Geoffrey Lipman discusses how we are becoming more environmentally responsible tourists

Someone famously said that “an elephant is a very hard thing to define, but if you see one coming down the street you know what it is”. It’s rather the same about sustainability, travel and tourism – we’ve stopped describing it and started to engage it.

Twenty years ago at the 1992 Rio Earth Summit – when the modern approach to sustainable development was set out in Agenda 21 – the focus was on preserving the planet’s resources. For our sector, it was very much about ecotourism that often translated into: “take pictures, leave footprints”.

Back then, our industry was not seen as a major polluter so it was under limited pressure to embrace the new sustainability mindset. The big thing then was notices in hotel bathrooms telling guests to save the planet by not changing their towels every day.

Ten years later at the Johannesburg World Summit on Sustainable Development the mood had shifted from planet to people and poverty. Against the background of the Millennium Development Goals, we moved on to a broader idea of responsible tourism with an emphasis on ensuring that local populations don’t suffer from  tourism’s influx and with a growing focus on creating economic benefits and jobs.

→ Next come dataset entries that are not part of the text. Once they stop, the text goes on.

Lemma sec_ok : usable_secret w_text sec key32.
Proof. split_and!; [reflexivity..|]. exists lkey. split; vm_compute; reflexivity. Qed.
Lemma text_bytes : bytes_of w_text ltext = Some "attack at dawn".
Proof. vm_compute. reflexivity. Qed.

Lemma encrypt_length_witness :
  ∃ c w' b, Encrypt (aes256gcm_New "c") ereq w_text = (Ok c, w') ∧ bytes_of w' c = Some b ∧ String.length b = 42.
Proof.
  destruct (encrypt_length (aes256gcm_New "c") ereq ltext key32 "attack at dawn" w_text w_text_wf sec_ok eq_refl text_bytes)
    as (c & w' & b & H1 & H2 & H3 & _). exists c, w', b. split_and!; [exact H1|exact H2|exact H3].
Defined.

Lemma encrypt_decrypt_roundtrip_witness :
  ∃ c w' l w3, Encrypt (aes256gcm_New "c") ereq w_text = (Ok c, w') ∧
    Decrypt (aes256gcm_New "d") (mkDecryptRequest sec (Some c) "aad") w' = (Ok l, w3) ∧
    bytes_of w3 l = Some "attack at dawn".
Proof.
  destruct (encrypt_decrypt_roundtrip (aes256gcm_New "c") ereq ltext key32 "attack at dawn" w_text w_text_wf sec_ok
    eq_refl text_bytes) as (c & w' & H1 & H2).
  destruct (wp_Encrypt (aes256gcm_New "c") ereq w_text w_text_wf) as (Hw' & _);
    [intros _; vm_compute; eauto|intros _; vm_compute; eauto|]. rewrite H1 in Hw'.
  assert (w' = after (Encrypt (aes256gcm_New "c") ereq) w_text) as Hw by (unfold after; by rewrite H1).
  assert (usable_secret w' sec key32) as Hs.
  { split_and!; [reflexivity..|]. exists lkey. split; [reflexivity|]. rewrite Hw. vm_compute. reflexivity. }
  destruct (H2 (aes256gcm_New "d") sec w' Hw' eq_refl Hs) as (l & w3 & H3 & H4 & _).
  exists c, w', l, w3. split_and!; [exact H1|exact H3|exact H4].
Defined.

(** A plaintext is no ciphertext. *)
Lemma decrypt_authenticates_witness :
  ∃ e w', Decrypt (aes256gcm_New "c") (mkDecryptRequest sec (Some lkey) "aad") w_text = (Err e, w') ∧
    ∀ l, bytes_of w' l = bytes_of w_text l.
Proof.
  pose proof (decrypt_authenticates (aes256gcm_New "c") (mkDecryptRequest sec (Some lkey) "aad") lkey key32 key32 w_text
    w_text_wf sec_ok eq_refl) as H.
  assert (gcm_Open key32 (take_str 12 key32) (drop_str 12 key32) "aad" = None) as Ho by (vm_compute; reflexivity).
  cbn [dr_AAD] in H. rewrite Ho in H. apply H. vm_compute. reflexivity.
Defined.

(** ** Vaults, sealers and keys *)

#[export] Instance no_bao : OpenBao := {|
  bao_Write := λ _ _, mret (inr BaoOther); bao_Delete := λ _ _, mret (inr BaoOther);
  kv_Put := λ _ _ _ _, mret (inr BaoOther); kv_Get := λ _ _ _, mret (inr BaoOther);
  kv_Delete := λ _ _ _, mret (inr BaoOther) |}.
#[export] Instance no_bao_remote : OpenBaoRemote.
Proof. split; intros; intros w; by eexists _, w. Qed.

Definition st : StaticSecret := mkStaticSecret lkey (aes256gcm_New "s") "s".
Definition u : Unsafe := mkUnsafe "v" TypeUnsafeMemory MemorySource.
Definition version (key : string) (parent : option string) : KeyVersion :=
  mkKeyVersion uuid0 key 1 1 parent (match parent with Some _ => Some 1%Z | None => None end)
    KeyLifeCycleActive KeyVersionUsable ∅ 0 0.
Definition kv1 : KeyVersion := version uuid1 (Some uuid3).

(** ** Keys: K2 under K1 under the root key K0 *)

(** A parent that answers with what it was sent. *)
#[export] Instance echo : SealerClient := {|
  rpc_Seal := λ _ r, mret (inl (wr_Bytes r));
  rpc_Unseal := λ _ r, mret (inl (wr_Bytes r));
|}.
#[export] Instance echo_remote : SealerClientRemote.
Proof. split; intros c r; (split; [intros w; by eexists _, w|done]). Qed.

(** It keeps the promise the client relies on. *)
Lemma echo_parent conn : remote_parent conn (λ _ _ _, True) (λ _ _ _ _ c p, c = p ∧ c ≠ "").
Proof.
  split.
  - intros r w _ Hr. exists (wr_Bytes r), w. split_and!; done.
  - intros r p w _ [<- _]. exists w. split_and!; done.
  - intros _ _ _ _ c p p' [<- _] [<- _]. reflexivity.
  - intros _ _ _ _ c p [<- Hc]. split; exact Hc.
Qed.
Definition echo_law := rpc_sealer_law no_residue "conn" _ _ (echo_parent "conn").

Definition kv0 : KeyVersion := WithLabels (version uuid3 None) {[providerKeyLabel TypeStaticSecret := "provider-key"]}.
Definition kv2 : KeyVersion := version uuid2 (Some uuid1).
Definition key_calls : list store_call :=
  [CMigrate "root"; CStep (SUpsertTenant tenant);
   CStep (SCreateKey (key uuid3 "k0" "K0" None KeyLifeCycleActive KeyProcessingCompleted));
   CStep (SCreateKey (key uuid1 "k1" "K1" (Some uuid3) KeyLifeCycleActive KeyProcessingCompleted));
   CStep (SCreateKey (key uuid2 "k2" "K2" (Some uuid1) KeyLifeCycleActive KeyProcessingCompleted));
   CStep (SCreateKeyVersion kv0); CStep (SCreateKeyVersion kv1); CStep (SCreateKeyVersion kv2)].
Definition key_db : DB := w_db (run_calls key_calls (world0 empty_db)).
Definition w_keys : world := set_db key_db w_key.
Lemma set_db_sm d w : w_sm (set_db d w) = w_sm w.
Proof. reflexivity. Qed.
Lemma set_db_db d w : w_db (set_db d w) = d.
Proof. reflexivity. Qed.
Lemma w_keys_wf : wf w_keys.
Proof. unfold w_keys. rewrite set_db_sm. exact w_key_wf. Qed.
Lemma w_keys_db : w_db w_keys = key_db.
Proof. apply set_db_db. Qed.

Definition rank (_ k : string) : nat := if String.eqb k uuid3 then 0 else if String.eqb k uuid1 then 1 else 2.
Definition rank_ok (kv : KeyVersion) : bool :=
  match kv_ParentKeyID kv with
  | None => true
  | Some q => rank (canon (kv_TenantID kv)) (canon q) <? rank (canon (kv_TenantID kv)) (canon (kv_KeyID kv))
  end%nat.
Lemma ranked_check d : forallb rank_ok (map_to_list (db_kvs d)).*2 = true → ranked d rank.
Proof.
  rewrite forallb_forall. intros H i kv q Hi Hq. specialize (H kv). unfold rank_ok in H. rewrite Hq in H.
  apply Nat.ltb_lt, H, list_elem_of_In, list_elem_of_fmap. exists (i, kv). split; [done|]. by apply elem_of_map_to_list.
Qed.
Lemma key_db_ranked : ranked key_db rank.
Proof. apply ranked_check. vm_compute. reflexivity. Qed.

(** A configuration: K1 under a remote parent, K2 under K1. *)
Definition binding (parent : option string) : KeyBinding :=
  mkKeyBinding None (Some (mkCryptorSpec "c" "aes256gcm" (Some AES256GCMConfig)))
    (Some (mkVaultSpec "v" TypeUnsafeMemory (Some InMemoryConfig))) parent.
Definition cfg : ManagerConfig :=
  mkManagerConfig true true {["K1" := binding (Some "up"); "K2" := binding None]}
    SegmentValidation.Deployment.h (Some {["up" := "conn"]}) None.

Lemma cfg_complete : complete cfg.
Proof.
  assert (∀ kind b, mc_Bindings cfg !! kind = Some b → ∃ parent, b = binding parent) as Hb.
  { intros kind b. simpl. rewrite lookup_insert_Some, lookup_singleton_Some. intros [[_ <-]|[_ [_ <-]]]; eauto. }
  split; [| |done]; intros kind b Hk; destruct (Hb _ _ Hk) as [parent ->]; by eexists.
Qed.
Lemma NewManager_ok : is_ok (NewManager cfg w_keys).1 = true.
Proof. vm_compute. reflexivity. Qed.

Lemma built_manager :
  ∃ m w1, NewManager cfg w_keys = (Ok m, w1) ∧ wf w1 ∧ ranked (w_db w1) rank ∧ valid w1 (Some lkey).
Proof.
  pose proof NewManager_ok as Hok. destruct (wp_NewManager cfg w_keys cfg_complete w_keys_wf) as (Hw & Hg & _).
  destruct (NewManager cfg w_keys) as [[m|e| |] w1]; [|discriminate Hok..]. exists m, w1. simpl in *.
  split_and!; [reflexivity|exact Hw| |].
  - rewrite (grows_db _ _ Hg), w_keys_db. exact key_db_ranked.
  - apply (grows_valid _ _ (Some lkey) Hg). vm_compute. eauto.
Qed.

Lemma manager_keeps_the_promise_witness :
  ∃ m w1, NewManager cfg w_keys = (Ok m, w1) ∧
    let r := Manager_GenerateAndSealSecret (manager_sealer 3 m) m kv2 "aad" "K2" w1 in
    w_db r.2 = w_db w1 ∧ match r.1 with Ok _ | Err _ => True | _ => False end.
Proof.
  destruct built_manager as (m & w1 & Hnew & Hw1 & Hr & _). exists m, w1. split; [exact Hnew|].
  destruct (manager_keeps_the_promise cfg m rank 3 kv2 "aad" "K2" w_keys w1 w1 cfg_complete w_keys_wf Hnew
    (λ _ H, H) Hw1 Hr) as (H1 & _ & _ & H2).
  - intros q [= <-]. apply Nat.ltb_lt. vm_compute. reflexivity.
  - split; [exact H1|]. destruct (Manager_GenerateAndSealSecret _ _ _ _ _ w1).1; done.
Defined.

Lemma manager_sealing_ends_witness :
  ∃ m w1, NewManager cfg w_keys = (Ok m, w1) ∧
    match (Seal (manager_sealer 3 m) (mkSealRequest uuid0 uuid2 1 (Some lkey) "aad" ∅) w1).1 with
    | Ok _ | Err _ => True | _ => False end.
Proof.
  destruct built_manager as (m & w1 & Hnew & Hw1 & Hr & Hl). exists m, w1. split; [exact Hnew|].
  destruct (manager_sealing_ends cfg m rank 3 w_keys w1 w1 (mkSealRequest uuid0 uuid2 1 (Some lkey) "aad" ∅)
    (mkUnsealRequest uuid0 uuid2 1 (Some lkey) "aad" ∅) cfg_complete w_keys_wf Hnew (λ _ H, H) Hw1 Hr)
    as ((_ & _ & H) & _).
  - apply Nat.ltb_lt. vm_compute. reflexivity.
  - intros _. exact Hl.
  - apply Nat.ltb_lt. vm_compute. reflexivity.
  - intros _. exact Hl.
  - destruct (Seal _ _ w1).1; done.
Defined.

(** ** The provider of the root key *)

#[export] Instance yaml_errors : YamlErrors yaml.
Proof.
  split.
  - intros [s|n l] e; simpl; [done|by intros [= <-]].
  - intros [s|[|n] l] k e; simpl; [by intros [= <-]|done|done].
  - intros [s|n l] e; simpl; [by intros [= <-]|done].
  - done.
  - intros b e. simpl. destruct (StoreSamples.undigits b ≫= decode); [done|]. by intros [= <-].
Qed.

Definition link_calls : list store_call :=
  [CMigrate "root"; CStep (SUpsertTenant tenant);
   CStep (SCreateKey (key uuid3 "k0" "K0" None KeyLifeCyclePreActivation KeyProcessingCompleted))].
Definition w_link : world := set_db (w_db (run_calls link_calls (world0 empty_db))) w_key.
Lemma w_link_wf : wf w_link.
Proof. unfold w_link. rewrite set_db_sm. exact w_key_wf. Qed.

Definition rm : RootManager := mkRootManager (sqlite_vault u) {[TypeStaticSecret]}.
(** The provider is created while the key is not active yet, and used when it is. *)
Definition create : M () :=
  RootKeyService.CreateProvider rm uuid0 uuid3 (Some (RootKeyService.ProviderKey_StaticSecret "provider-key"))
    (Some RootKeyService.ProviderAuth_StaticSecret) (Some (RootKeyService.ProviderConfig_StaticSecret key32 "root")).
Definition w_created : world := after create w_link.
Lemma create_ok : create w_link = (Ok (), w_created).
Proof.
  unfold w_created, after. assert (is_ok (create w_link).1 = true) as H by (vm_compute; reflexivity).
  by destruct (create w_link) as [[[]| | |] w].
Qed.

Definition w_root0 : world := set_vault (w_vault w_created) w_keys.
Definition w_root : world := after (load "attack at dawn") w_root0.
Definition ltext_root : positive := object (load "attack at dawn") w_root0.

Lemma set_vault_sm v w : w_sm (set_vault v w) = w_sm w.
Proof. reflexivity. Qed.
Lemma w_root_wf : wf w_root.
Proof. apply load_wf. unfold w_root0. rewrite set_vault_sm. exact w_keys_wf. Qed.

(** The provider is bound wherever the vault holds its row and the keys are
    those of [key_db]. *)
Definition prov (t k : string) (v : Z) : option string :=
  if (String.eqb t uuid0 && String.eqb k uuid3 && Z.eqb v 1)%bool then Some key32 else None.
Definition residue : string → Prop := provider_residue prov.
Definition usable_check (w : world) (usage : Z) : bool :=
  (is_ok (ValidateTenant uuid0 w).1 && is_ok (ValidateKeyUsage uuid0 uuid3 usage w).1 &&
   is_ok (resolveLabel uuid0 uuid3 1 TypeStaticSecret w).1)%bool.
Lemma usable_check_ok w usage : usable_check w usage = true → usable_now w uuid0 uuid3 1 usage.
Proof.
  unfold usable_check, usable_now. rewrite !andb_true_iff. intros [[H1 H2] H3].
  destruct (ValidateTenant uuid0 w).1 as [[]| | |]; [|discriminate H1..].
  destruct (ValidateKeyUsage uuid0 uuid3 usage w).1 as [[]| | |]; [|discriminate H2..].
  destruct (resolveLabel uuid0 uuid3 1 TypeStaticSecret w).1 as [label| | |]; [|discriminate H3..]. eauto.
Qed.
#[local] Instance VaultRow_eq_dec : EqDecision VaultRow.
Proof. solve_decision. Defined.
Definition provider_row (w : world) : option VaultRow := w_vault w !! (un_source u, (uuid0, uuid3, 0%Z, 0%Z)).
Definition bound_check (w : world) : bool :=
  (bool_decide (provider_row w = provider_row w_created) &&
   usable_check w KeyUsage.KeyUsageEncrypt && usable_check w KeyUsage.KeyUsageDecrypt)%bool.
Lemma bound_check_ok w : bound_check w = true → providers_bound u prov w.
Proof.
  unfold bound_check. rewrite !andb_true_iff, bool_decide_eq_true. intros [[Hrow He] Hd] t k v secret. unfold prov.
  destruct (String.eqb_spec t uuid0) as [->|]; [|discriminate]. destruct (String.eqb_spec k uuid3) as [->|]; [|discriminate].
  destruct (Z.eqb_spec v 1) as [->|]; [|discriminate]. intros [= <-]. split;
    (eapply (created_provider_bound rm u eq_refl uuid0 uuid3 _ _ key32 "root" w_link w_created); [exact w_link_wf|exact create_ok|exact Hrow|discriminate|]);
    by apply usable_check_ok.
Qed.
Definition root_law := root_sealer_law rm u eq_refl prov.

Lemma created_provider_seals_witness :
  ∃ c w1 l, RootManager_Seal rm (mkSealRequest uuid0 uuid3 1 (Some ltext_root) "aad" ∅) w_root = (Ok c, w1) ∧
    bytes_of w_root l = None ∧ bytes_of w1 l = Some key32 ∧
    ∃ w2, NewData_cleanup l w1 = (Ok (), w2) ∧ ∀ x, x ∉ [c; ltext_root] → bytes_of w2 x = bytes_of w_root x.
Proof.
  destruct (created_provider_seals rm u eq_refl uuid0 uuid3 1 (Some (RootKeyService.ProviderKey_StaticSecret "provider-key"))
    (Some RootKeyService.ProviderAuth_StaticSecret) key32 "root" w_link w_created w_root ltext_root "attack at dawn" "aad" ∅
    w_link_wf create_ok w_root_wf) as (c & w1 & l & H1 & _ & _ & (H2 & H3 & _ & w2 & H4 & H5 & _) & _).
  - vm_compute. reflexivity.
  - discriminate.
  - apply usable_check_ok. vm_compute. reflexivity.
  - vm_compute. reflexivity.
  - exists c, w1, l. split_and!; [exact H1|exact H2|exact H3|]. exists w2. split; [exact H4|exact H5].
Defined.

Now after Rio+20 we have seen another “sustainability” shift to green growth – a geopolitical paradigm to respond to the big social, economic, environment and climate challenges of today and the population-driven resource challenges on the horizon. This is not so much a defined set of initiatives, guidelines or even policies, but a multi-decade journey with periodic targets and checkpoints to create sustainable consumption, production and investment patterns for every activity on the planet.

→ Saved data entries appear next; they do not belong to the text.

(* ===== verification/Actions.v ===== *)
(** * Actions (pkg/api/v1/proto/admin/actions, cli/cmd/action.go)

    The service that shows a job group of the scheduler (orbital) as an action,
    and what the command line client makes of the action: the reading of the
    target identifier and the choice of the calls for [--target-info].  The job
    groups live in orbital's store, a parameter of [GetAction]. *)

From S2P Require Import Prelude GoStrings GoRuntime Model World Lifecycle Providers Hierarchy.
From S2P Require Import Config Sql KeyStore KeyVersionStore StoreInvariant StoreTheorems Validator.
From S2P Require Import KeyOperator Orchestrator KeyAction KeyActionTheorems TaskTheorems AdminKeys.
From Stdlib Require Import Ascii.

Local Open Scope string_scope.

Module Actions.

(** ** Messages *)

Inductive ActionType := ACTION_TYPE_UNSPECIFIED | ANNOUNCE_KEY | ACTIVATE_KEY.
Inductive TargetType := TARGET_TYPE_UNSPECIFIED | TARGET_TYPE_TENANT | TARGET_TYPE_KEY | TARGET_TYPE_KEY_VERSION.
#[export] Instance ActionType_eq_dec : EqDecision ActionType.
Proof. solve_decision. Defined.
#[export] Instance TargetType_eq_dec : EqDecision TargetType.
Proof. solve_decision. Defined.

(** [TargetType(TargetType_value[s])]: 0 for a name that is not there. *)
Definition TargetType_value (s : string) : TargetType :=
  if String.eqb s "TARGET_TYPE_TENANT" then TARGET_TYPE_TENANT
  else if String.eqb s "TARGET_TYPE_KEY" then TARGET_TYPE_KEY
  else if String.eqb s "TARGET_TYPE_KEY_VERSION" then TARGET_TYPE_KEY_VERSION
  else TARGET_TYPE_UNSPECIFIED.

(** What the service reads of an [orbital.JobGroup] in the store. *)
Record StoredGroup := mkStoredGroup {
  sg_ID : string;
  sg_Type : string;
  sg_Status : string;
  sg_Labels : gmap string string;
  sg_CreatedAt : Z;
  sg_UpdatedAt : Z;
}.

Record Action := mkAction {
  a_Id : string;
  a_Type : ActionType;
  a_Status : string;
  a_TargetType : TargetType;
  a_TargetId : string;
  a_Cascading : bool;
  a_CreatedAt : Z;
  a_UpdatedAt : Z;
}.

(** ** The service (service.go) *)

Definition actionTypeByJobGroupType (t : string) : option ActionType :=
  if String.eqb t AnnounceKey_type then Some ANNOUNCE_KEY else None.

(** [strconv.ParseBool]. *)
Definition ParseBool (s : string) : option bool :=
  if bool_decide (s ∈ ["1"; "t"; "T"; "true"; "TRUE"; "True"]) then Some true
  else if bool_decide (s ∈ ["0"; "f"; "F"; "false"; "FALSE"; "False"]) then Some false
  else None.

(** [labels[k]]. *)
Definition label (labels : gmap string string) (k : string) : string := default "" (labels !! k).

Definition cascadingFromLabels (labels : gmap string string) : bool :=
  match ParseBool (label labels LabelKeyCascading) with Some b => b | None => false end.

Definition jobGroupToAction (jg : StoredGroup) : Action + error :=
  match actionTypeByJobGroupType (sg_Type jg) with
  | None => inr (EForeign "unknown job group type")
  | Some t =>
      inl (mkAction (sg_ID jg) t (sg_Status jg) (TargetType_value (label (sg_Labels jg) LabelKeyTargetType))
             (label (sg_Labels jg) LabelKeyTargetID) (cascadingFromLabels (sg_Labels jg))
             (sg_CreatedAt jg) (sg_UpdatedAt jg))
  end.

Section service.
Context (GetJobGroup : string → option StoredGroup + error).

Definition GetAction (id : string) : Action + error :=
  match uuid_parse id with
  | None => inr (ErrDetailsWithCode InvalidArgument ERROR_CODE_ABORT)
  | Some id =>
      match GetJobGroup id with
      | inr _ => inr (ErrDetailsWithCode Internal ERROR_CODE_RETRY)
      | inl None => inr (ErrDetailsWithCode NotFound ERROR_CODE_ABORT)
      | inl (Some group) =>
          match jobGroupToAction group with
          | inr _ => inr (ErrDetailsWithCode NotFound ERROR_CODE_ABORT)
          | inl action => inl action
          end
      end
  end.
End service.

(** ** The client (cli/cmd/action.go) *)

Definition actionTypeLabel (t : ActionType) : string :=
  match t with
  | ANNOUNCE_KEY => "announce-key"
  | ACTIVATE_KEY => "activate-key"
  | ACTION_TYPE_UNSPECIFIED => "ACTION_TYPE_UNSPECIFIED"
  end.

Record actionView := mkActionView {
  av_Type : string;
  av_Cascading : bool;
  av_Status : string;
  av_TargetID : string;
  av_ActionID : string;
  av_CreatedAt : Z;
  av_UpdatedAt : Z;
}.
Definition buildActionView (a : Action) : actionView :=
  mkActionView (actionTypeLabel (a_Type a)) (a_Cascading a) (a_Status a) (a_TargetId a) (a_Id a)
    (a_CreatedAt a) (a_UpdatedAt a).

(** [parseTargetID]: the loop over the names. *)
Fixpoint parse_parts (out : gmap string string) (names parts : list string) : gmap string string + error :=
  match names, parts with
  | name :: names, part :: parts =>
      if String.eqb part "" then inr (EForeign "invalid target_id") else parse_parts (<[name := part]> out) names parts
  | _, _ => inl out
  end.
Definition parseTargetID (id : string) (names : list string) : gmap string string + error :=
  let parts := split ":"%char id in
  if negb (length parts =? length names)%nat then inr (EForeign "invalid target_id") else parse_parts ∅ names parts.

(** [getTargetInfo]: the call it makes on the key service. *)
Inductive target_call := CallGetKey (tenant key : string) | CallGetDescendantKeys (tenant key : string).
Definition getTargetInfo (a : Action) : target_call + error :=
  match a_TargetType a with
  | TARGET_TYPE_KEY =>
      match parseTargetID (a_TargetId a) ["tenant"; "key"] with
      | inr e => inr e
      | inl id =>
          let tenant := label id "tenant" in
          let key := label id "key" in
          if a_Cascading a then inl (CallGetDescendantKeys tenant key) else inl (CallGetKey tenant key)
      end
  | _ => inr (EForeign "target-info not supported")
  end.

(** ** Properties *)

Lemma parse_pair t k :
  t ≠ "" → k ≠ "" → ":"%char ∉ chars t → ":"%char ∉ chars k →
  parseTargetID (t +:+ ":" +:+ k) ["tenant"; "key"] = inl {["tenant" := t; "key" := k]}.
Proof.
  intros Ht Hk Hct Hck. unfold parseTargetID.
  change (":" +:+ k) with (String ":"%char k). rewrite (split_app_sep _ _ _ Hct), (split_no_sep _ _ Hck). simpl.
  rewrite (proj2 (String.eqb_neq _ _) Ht), (proj2 (String.eqb_neq _ _) Hk). done.
Qed.

(** An identifier a [uuid] column takes is not empty and has no colon. *)
Lemma scan_no_colon t : ∀ l ds, scan t l = Some ds → ":"%char ∉ l.
Proof.
  induction t as [|[] t IH]; intros l ds; destruct l as [|c l]; simpl; try done; try by (intros; apply not_elem_of_nil).
  - intros (d & Hd & (ds' & Hds & _)%bind_Some)%bind_Some. rewrite not_elem_of_cons. split; [by intros <-|by eapply IH].
  - destruct (Ascii.eqb_spec c "-"%char) as [->|]; [|done]. intros H. rewrite not_elem_of_cons. split; [done|by eapply IH].
Qed.

#[local] Opaque uuid_template.

Lemma uuid_column_plain s : is_Some (uuid_column s) → s ≠ "" ∧ ":"%char ∉ chars s.
Proof.
  intros [u H]. split; [by intros ->|]. unfold uuid_column in H. destruct (has_prefix s "urn:uuid:") eqn:Hp; [done|].
  unfold uuid_parse in H. apply bind_Some in H as (ds & H & _). unfold uuid_digits in H.
  destruct (decide (length (chars s) = 38)) as [H38|H38].
  - rewrite H38 in H. destruct (chars s) as [|c l] eqn:Hs; [done|]. simpl in H38.
    destruct (Ascii.eqb_spec c "{"%char) as [->|]; [|done]. cbn [andb] in H.
    destruct (bool_decide_reflect (last l = Some "}"%char)) as [Hl|]; [|done].
    apply last_Some in Hl as [l' ->]. rewrite length_app in H38. simpl in H38.
    rewrite take_app_length' in H by lia. apply scan_no_colon in H. rewrite not_elem_of_cons, not_elem_of_app.
    split_and!; [done|done|]. by rewrite list_elem_of_singleton.
  - repeat split_match_in H; try done; try (by eapply scan_no_colon); [].
    apply bind_Some in H as (r & Hr & _). rewrite unchars_chars in Hr. unfold has_prefix in Hp. by rewrite Hr in Hp.
Qed.

(** The action of an announcement leads back to the key.  Whatever else the
    scheduler stores with the group that [AnnounceKey] prepares, [GetAction] of
    its identifier answers with an announce-key action on a key, not cascading,
    and the client reads the tenant and the key back from the target. *)
Theorem announced_action_roundtrip GetJobGroup key data g id u :
  is_Some (uuid_column (k_TenantID key)) → is_Some (uuid_column (k_ID key)) →
  uuid_parse id = Some u → GetJobGroup u = inl (Some g) →
  sg_Type g = jg_Type (announceJobGroup key data) → sg_Labels g = jg_Labels (announceJobGroup key data) →
  ∃ a, GetAction GetJobGroup id = inl a ∧ a_Type a = ANNOUNCE_KEY ∧ a_TargetType a = TARGET_TYPE_KEY ∧
    a_Cascading a = false ∧ a_Status a = sg_Status g ∧
    av_Type (buildActionView a) = AnnounceKey_type ∧
    getTargetInfo a = inl (CallGetKey (k_TenantID key) (k_ID key)).
Proof.
  intros [Ht Hct]%uuid_column_plain [Hk Hck]%uuid_column_plain Hid Hg Htype Hlabels.
  unfold GetAction, jobGroupToAction. rewrite Hid, Hg, Htype, Hlabels. eexists. split; [reflexivity|].
  split_and!; [done..|]. unfold getTargetInfo. cbn [a_TargetType a_TargetId a_Cascading].
  change (TargetType_value _) with TARGET_TYPE_KEY. change (cascadingFromLabels _) with false.
  change (label (jg_Labels (announceJobGroup key data)) LabelKeyTargetID) with (k_TenantID key +:+ ":" +:+ k_ID key).
  by rewrite parse_pair.
Qed.

(** [GetAction] is decided by the identifier, the store and the type of the
    group: an invalid identifier is an invalid argument, an error of the store
    asks for a retry, and everything else that is not an announcement is not
    found; in particular the groups of the actions [ActivateKey], [SuspendKey]
    and [DeactivateKey], whose identifiers these calls return. *)
Theorem getAction_errors GetJobGroup id :
  (uuid_parse id = None → GetAction GetJobGroup id = inr (ErrDetailsWithCode InvalidArgument ERROR_CODE_ABORT)) ∧
  ∀ u, uuid_parse id = Some u →
    (∀ e, GetJobGroup u = inr e → GetAction GetJobGroup id = inr (ErrDetailsWithCode Internal ERROR_CODE_RETRY)) ∧
    (GetJobGroup u = inl None → GetAction GetJobGroup id = inr (ErrDetailsWithCode NotFound ERROR_CODE_ABORT)) ∧
    (∀ g, GetJobGroup u = inl (Some g) →
       ((∃ a, GetAction GetJobGroup id = inl a) ↔ sg_Type g = hc_handlerType AnnounceHandlerConfig) ∧
       (hc_handlerType ActivateHandlerConfig = sg_Type g ∨ hc_handlerType SuspendHandlerConfig = sg_Type g ∨
        hc_handlerType DeactivateHandlerConfig = sg_Type g →
        GetAction GetJobGroup id = inr (ErrDetailsWithCode NotFound ERROR_CODE_ABORT))).
Proof.
  unfold GetAction. split; [by intros ->|]. intros u ->. split_and!; [by intros e ->|by intros ->|].
  intros g ->. unfold jobGroupToAction, actionTypeByJobGroupType.
  destruct (String.eqb_spec (sg_Type g) AnnounceKey_type) as [Ht|Hne].
  - split; [split; [done|by eexists]|]. rewrite Ht. by intros [[=]|[[=]|[=]]].
  - split; [|done]. split; [by intros [a [=]]|]. intros Ht. by destruct Hne.
Qed.

(** ** An announcement *)

Definition uuid_a : string := "00000000-0000-4000-8000-00000000000a".
Definition uuid_b : string := "00000000-0000-4000-8000-00000000000b".
Definition new_key : Key := mkKey uuid_a "k" uuid_b "K0" None "root" ∅ KeyLifeCyclePreActivation (mkKeyProcessingState KeyProcessingPending "") 0 0.
Definition stored : StoredGroup :=
  mkStoredGroup uuid_a AnnounceKey_type "CREATED" (jg_Labels (announceJobGroup new_key "{}")) 1 1.
Lemma announced_action_roundtrip_witness :
  ∃ a, GetAction (λ _, inl (Some stored)) uuid_a = inl a ∧ getTargetInfo a = inl (CallGetKey uuid_b uuid_a).
Proof.
  destruct (announced_action_roundtrip (λ _, inl (Some stored)) new_key "{}" stored uuid_a uuid_a)
    as (a & H1 & _ & _ & _ & _ & _ & H2);
    [vm_compute; by eexists|vm_compute; by eexists|vm_compute; reflexivity|reflexivity|reflexivity|reflexivity|].
  exists a. split; [exact H1|exact H2].
Defined.
End Actions.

Our industry has also begun to come of age as a mainstream socioeconomic sector, with recognition of its job-creating importance. At the same time, the climate and economic-driven rethink of the last decade has broadened our environmental engagement, highlighting carbon impacts – particularly from transport and old inefficient buildings. It has begun to place increasing attention on local jobs as well as lifestyle impacts. It’s also focusing on renewable energy, biodiversity conservation, resource efficiency and social inclusion.  Visitor impacts are starting to be measured along with visitor benefits.

Eventually, somewhere on this multi-decade transformation journey, sustainable “travelism” – transport, hospitality, travel services and local impacts – will meld with the evolving mainstream societal sustainability. By then, there won’t be notices in hotels saying there’s no need to change the towels in the bathrooms every day – our grandkids will have learned that in school.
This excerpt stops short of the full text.